----- Source data

Lemma nth_ztab {A : Type} n (f : Z -> A) k dflt :
  0 <= k < n -> nth (Z.to_nat k) (ztab n f) dflt = f k.
Proof.
  intros Hk. pose proof (aget_ztab n f k Hk) as H.
  unfold aget in H. destruct (in_bounds (ztab n f) k); [|discriminate].
  now apply nth_error_nth.
Qed.

(** The backward plan of the exact engine, run on the packed vector of the
    forward one, gives [N] times the frame, for an even [N] and both
    builds. *)
Lemma backward_forward c N (x old : list R) m :
  even_window N -> 0 <= m < N ->
  dget (backward_out c dft_engine N
          (ztab N (do_complex_at c dft_engine N x old))) m
  = (IZR N * dget x m)%R.
Proof.
  intros Hw Hm.
  destruct (even_window_half N Hw) as [H2 Hhalf].
  set (M := N / 2) in *.
  unfold backward_out. rewrite dget_ztab by assumption.
  assert (Hdo : forall i, 0 <= i < N ->
            dget (ztab N (do_complex_at c dft_engine N x old)) i
            = if i <=? M then REAL (dft_r2c N x i)
              else IMAG (dft_r2c N x (N - i))).
  { intros i Hi. rewrite dget_ztab by assumption.
    unfold do_complex_at, dft_engine; cbn [fftw_r2c fftw_r2hc].
    fold M. destruct c.
    - destruct (Z.leb_spec i M); [reflexivity|].
      rewrite (proj2 (Z.ltb_lt _ _)) by lia. reflexivity.
    - unfold dft_r2hc. fold M. reflexivity. }
  destruct c; cbn [dft_engine fftw_c2r fftw_hc2r]; unfold dft_hc2r;
    rewrite H2; (apply dft_inversion; [lia|lia| |]); rewrite <- H2.
  - intros k Hk. rewrite nth_ztab by (fold M; lia).
    unfold unpack_complex. fold M.
    destruct ((k =? M) || (k =? 0)); cbn [of_real of_real_imag REAL fst];
      rewrite Hdo by lia; now rewrite (proj2 (Z.leb_le _ _)) by lia.
  - intros k Hk. rewrite nth_ztab by (fold M; lia).
    unfold unpack_complex. fold M.
    destruct (Z.eqb_spec k M); [lia|]. destruct (Z.eqb_spec k 0); [lia|].
    cbn [orb of_real_imag IMAG snd]. rewrite Hdo by lia.
    rewrite (proj2 (Z.leb_gt _ _)) by lia. do 2 f_equal; lia.
  - intros k Hk. unfold hc_bins. rewrite nth_ztab by (fold M; lia).
    cbn [REAL fst]. rewrite Hdo by lia.
    now rewrite (proj2 (Z.leb_le _ _)) by lia.
  - intros k Hk. unfold hc_bins. rewrite nth_ztab by (fold M; lia).
    cbn [IMAG snd].
    destruct (Z.eqb_spec k 0); [lia|]. destruct (Z.eqb_spec (2 * k) N); [lia|].
    cbn [orb]. rewrite Hdo by lia.
    rewrite (proj2 (Z.leb_gt _ _)) by lia. do 2 f_equal; lia.
Qed.

(** C1, for the window sizes the conversions are written for.  With the
    exact transform as the engine, for every even window size [N] and every
    frame of length [N], [aubio_fft_do] followed by [aubio_fft_rdo] on the
    spectrum it wrote gives the frame back, on both builds. *)
Theorem round_trip_even_window c N s input spectrum output :
  even_window N -> fft_ok c N s ->
  packed_ok N input -> polar_ok N spectrum -> packed_ok N output ->
  exists s1 sp s2 out',
    aubio_fft_do c dft_engine s input spectrum = Some (s1, sp) /\
    aubio_fft_rdo c dft_engine s1 sp output = Some (s2, out') /\
    fvec_length out' = N /\
    data out' = data input.
Proof.
  intros Hw Hs Hi Hsp Ho.
  destruct (even_window_half N Hw) as [H2 Hhalf].
  pose proof Hw as [HN Hev].
  pose proof Hi as [Hiwf Hilen]. red in Hiwf.
  assert (HN1 : N + 1 < uint_modulus) by uint_lia.
  exists (after_do c dft_engine N s (data input)),
    (polar_of (do_packed c dft_engine N s (data input)) N).
  do 2 eexists.
  split; [now apply (aubio_fft_do_spec c dft_engine N)|].
  split.
  { apply (aubio_fft_rdo_spec c dft_engine N); auto.
    - apply fft_ok_after_do; auto; lia.
    - apply polar_of_ok; lia. }
  cbn [data set_data fvec_length]. split; [apply Ho|].
  rewrite <- (ztab_dget (data input) N) at 2 by lia.
  unfold rdo_frame. apply ztab_ext; intros j Hj.
  rewrite rdo_packed_polar_of
    by (auto; try lia; unfold do_packed; rewrite length_ztab; lia).
  unfold do_packed. rewrite backward_forward by assumption.
  field. apply not_0_IZR; lia.
Qed.

Lemma round_trip_even_window_witness :
  exists s1 sp s2 out',
    aubio_fft_do true dft_engine example_fft example_frame example_spectrum
      = Some (s1, sp) /\
    aubio_fft_rdo true dft_engine s1 sp example_output = Some (s2, out') /\
    fvec_length out' = 4 /\
    data out' = data example_frame.
Proof.
  apply (round_trip_even_window true 4 example_fft example_frame
           example_spectrum example_output).
  - split; [split|]; reflexivity.
  - repeat split; try reflexivity. eexists; split; reflexivity.
  - split; reflexivity.
  - split; [split|]; reflexivity.
  - split; reflexivity.
Defined.

(** ** A window of three samples *)

Lemma ztab_2 {A : Type} (f : Z -> A) : ztab 2 f = [f 0; f 1].
Proof. reflexivity. Qed.

Lemma ztab_3 {A : Type} (f : Z -> A) : ztab 3 f = [f 0; f 1; f 2].
Proof. reflexivity. Qed.

Lemma turn_3_1 : turn 3 1 = (2 * (PI / 3))%R.
Proof. unfold turn. field. Qed.

(** Bins [0] and [1] of the forward transform of the frame [0, 1, 0]. *)
Lemma odd_frame_bin0 : REAL (dft_r2c 3 [0; 1; 0]%R 0) = 1%R.
Proof.
  unfold dft_r2c; cbn [REAL fst].
  change (Z.to_nat 3) with 3%nat. cbn [rsum].
  change (dget [0; 1; 0]%R (Z.of_nat 0)) with 0%R.
  change (dget [0; 1; 0]%R (Z.of_nat 1)) with 1%R.
  change (dget [0; 1; 0]%R (Z.of_nat 2)) with 0%R.
  rewrite !Z.mul_0_r, turn_zero, cos_0. ring.
Qed.

Lemma odd_frame_bin1 : REAL (dft_r2c 3 [0; 1; 0]%R 1) = (- 1 / 2)%R.
Proof.
  unfold dft_r2c; cbn [REAL fst].
  change (Z.to_nat 3) with 3%nat. cbn [rsum].
  change (dget [0; 1; 0]%R (Z.of_nat 0)) with 0%R.
  change (dget [0; 1; 0]%R (Z.of_nat 1)) with 1%R.
  change (dget [0; 1; 0]%R (Z.of_nat 2)) with 0%R.
  change (Z.of_nat 1 * 1) with 1.
  rewrite turn_3_1, cos_2PI3. lra.
Qed.

(** The packed vector a fresh object of window size [3] holds after the
    forward transform of [0, 1, 0]: the imaginary part of bin [1] is not
    stored. *)
Lemma odd_frame_packed :
  do_packed true dft_engine 3 odd_fft (data odd_frame)
  = [1; - 1 / 2; 0]%R.
Proof.
  unfold do_packed. rewrite ztab_3. unfold do_complex_at.
  cbn [dft_engine fftw_r2c odd_frame data].
  change (0 <=? 3 / 2) with true. change (1 <=? 3 / 2) with true.
  change (2 <=? 3 / 2) with false. change (3 - 2 <? 3 / 2) with false.
  cbn iota. rewrite odd_frame_bin0, odd_frame_bin1. reflexivity.
Qed.

Lemma odd_frame_polar :
  polar_of [1; - 1 / 2; 0]%R 3 = mk_cvec 2 [1; 1 / 2]%R [0%R; PI].
Proof.
  unfold polar_of. change (3 / 2 + 1) with 2. rewrite !ztab_2.
  unfold norm_at, phas_at.
  change (0 =? 3 / 2) with false. change (1 =? 3 / 2) with true.
  change (0 =? 0) with true. cbn iota.
  change (dget [1; - 1 / 2; 0]%R 0) with 1%R.
  change (dget [1; - 1 / 2; 0]%R (3 / 2)) with (- 1 / 2)%R.
  unfold ABS, sign_phas.
  destruct (Rlt_dec 1 0); [lra|].
  destruct (Rlt_dec (- 1 / 2) 0); [|lra].
  rewrite Rabs_R1. rewrite Rabs_left by lra.
  replace (- (- 1 / 2))%R with (1 / 2)%R by lra. reflexivity.
Qed.

Lemma odd_frame_repacked :
  rdo_packed 3 (mk_cvec 2 [1; 1 / 2]%R [0%R; PI]) = [1; - 1 / 2; 0]%R.
Proof.
  unfold rdo_packed. rewrite ztab_3. unfold packed_at. cbn [norm phas].
  change (0 <=? 3 / 2) with true. change (1 <=? 3 / 2) with true.
  change (2 <=? 3 / 2) with false. cbn iota.
  change (dget [1; 1 / 2]%R 0) with 1%R.
  change (dget [1; 1 / 2]%R 1) with (1 / 2)%R.
  change (dget [0%R; PI] 0) with 0%R.
  change (dget [0%R; PI] 1) with PI.
  change (dget [1; 1 / 2]%R (3 - 2)) with (1 / 2)%R.
  change (dget [0%R; PI] (3 - 2)) with PI.
  unfold COS, SIN. rewrite cos_0, cos_PI, sin_PI.
  f_equal; [ring|]. f_equal; [lra|]. f_equal; ring.
Qed.

(** Sample [1] of what the backward plan gives for that packed vector. *)
Lemma odd_frame_backward :
  dget (backward_out true dft_engine 3 [1; - 1 / 2; 0]%R) 1 = (3 / 2)%R.
Proof.
  unfold backward_out. rewrite dget_ztab by lia.
  cbn [dft_engine fftw_c2r]. change (3 / 2 + 1) with 2. rewrite ztab_2.
  unfold unpack_complex.
  change (0 =? 3 / 2) with false. change (1 =? 3 / 2) with true.
  change (0 =? 0) with true. cbn [orb]. cbn iota.
  change (dget [1; - 1 / 2; 0]%R 0) with 1%R.
  change (dget [1; - 1 / 2; 0]%R 1) with (- 1 / 2)%R.
  unfold dft_c2r, of_real.
  change (Z.even 3) with false. change (Z.to_nat ((3 - 1) / 2)) with 1%nat.
  cbn [rsum]. change (Z.of_nat 0 + 1) with 1.
  change (Z.to_nat 0) with 0%nat. change (Z.to_nat 1) with 1%nat.
  cbn [nth REAL IMAG fst snd]. change (1 * 1) with 1.
  rewrite turn_3_1, cos_2PI3. lra.
Qed.

(** C1, as stated, fails.  The window size [3] is accepted at construction,
    and the forward transform of the frame [0, 1, 0] followed by the inverse
    transform gives a frame whose sample [1] is [1/2], not [1]: the last bin
    of an odd window is handled as a Nyquist bin and loses its imaginary
    part. *)
Lemma round_trip_odd_window :
  fftw_accepts dft_engine 3 = true /\
  (exists calls, new_aubio_fft true dft_engine 3 = Some (odd_fft, calls)) /\
  exists s1 sp s2 out',
    aubio_fft_do true dft_engine odd_fft odd_frame odd_spectrum
      = Some (s1, sp) /\
    aubio_fft_rdo true dft_engine s1 sp odd_output = Some (s2, out') /\
    aget (data odd_frame) 1 = Some 1%R /\
    aget (data out') 1 = Some (1 / 2)%R /\
    data out' <> data odd_frame.
Proof.
  assert (HN : 0 < 3 < uint_modulus) by (split; reflexivity).
  assert (Hok : fft_ok true 3 odd_fft).
  { apply fft_ok_new_object; [lia|reflexivity]. }
  assert (Hi : packed_ok 3 odd_frame) by (split; reflexivity).
  assert (Hsp : polar_ok 3 odd_spectrum) by (split; [split|]; reflexivity).
  assert (Ho : packed_ok 3 odd_output) by (split; reflexivity).
  split; [reflexivity|]. split.
  { exists (new_calls true 3). apply new_aubio_fft_spec.
    split; [discriminate|reflexivity]. }
  exists (after_do true dft_engine 3 odd_fft (data odd_frame)),
    (polar_of (do_packed true dft_engine 3 odd_fft (data odd_frame)) 3).
  do 2 eexists.
  split; [now apply (aubio_fft_do_spec true dft_engine 3)|].
  split.
  { apply (aubio_fft_rdo_spec true dft_engine 3);
      [assumption|reflexivity| | |assumption].
    - apply fft_ok_after_do; [assumption|assumption|reflexivity].
    - apply polar_of_ok; lia. }
  cbn [data set_data].
  assert (Hval : aget (rdo_frame true dft_engine 3
       (polar_of (do_packed true dft_engine 3 odd_fft (data odd_frame)) 3)) 1
     = Some (1 / 2)%R).
  { unfold rdo_frame. rewrite aget_ztab by lia.
    rewrite odd_frame_packed, odd_frame_polar, odd_frame_repacked,
      odd_frame_backward.
    f_equal. lra. }
  split; [reflexivity|]. split; [exact Hval|].
  intros Heq. rewrite Heq in Hval.
  change (aget (data odd_frame) 1) with (Some 1%R) in Hval.
  injection Hval as Hval. lra.
Qed.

----------

• Assignment:
Find the line containing "assert (Ho : packed_ok", then output it and every line after it to the end of the data, exactly.

• The answer:
  assert (Ho : packed_ok 3 odd_output) by (split; reflexivity).
  split; [reflexivity|]. split.
  { exists (new_calls true 3). apply new_aubio_fft_spec.
    split; [discriminate|reflexivity]. }
  exists (after_do true dft_engine 3 odd_fft (data odd_frame)),
    (polar_of (do_packed true dft_engine 3 odd_fft (data odd_frame)) 3).
  do 2 eexists.
  split; [now apply (aubio_fft_do_spec true dft_engine 3)|].
  split.
  { apply (aubio_fft_rdo_spec true dft_engine 3);
      [assumption|reflexivity| | |assumption].
    - apply fft_ok_after_do; [assumption|assumption|reflexivity].
    - apply polar_of_ok; lia. }
  cbn [data set_data].
  assert (Hval : aget (rdo_frame true dft_engine 3
       (polar_of (do_packed true dft_engine 3 odd_fft (data odd_frame)) 3)) 1
     = Some (1 / 2)%R).
  { unfold rdo_frame. rewrite aget_ztab by lia.
    rewrite odd_frame_packed, odd_frame_polar, odd_frame_repacked,
      odd_frame_backward.
    f_equal. lra. }
  split; [reflexivity|]. split; [exact Hval|].
  intros Heq. rewrite Heq in Hval.
  change (aget (data odd_frame) 1) with (Some 1%R) in Hval.
  injection Hval as Hval. lra.
Qed.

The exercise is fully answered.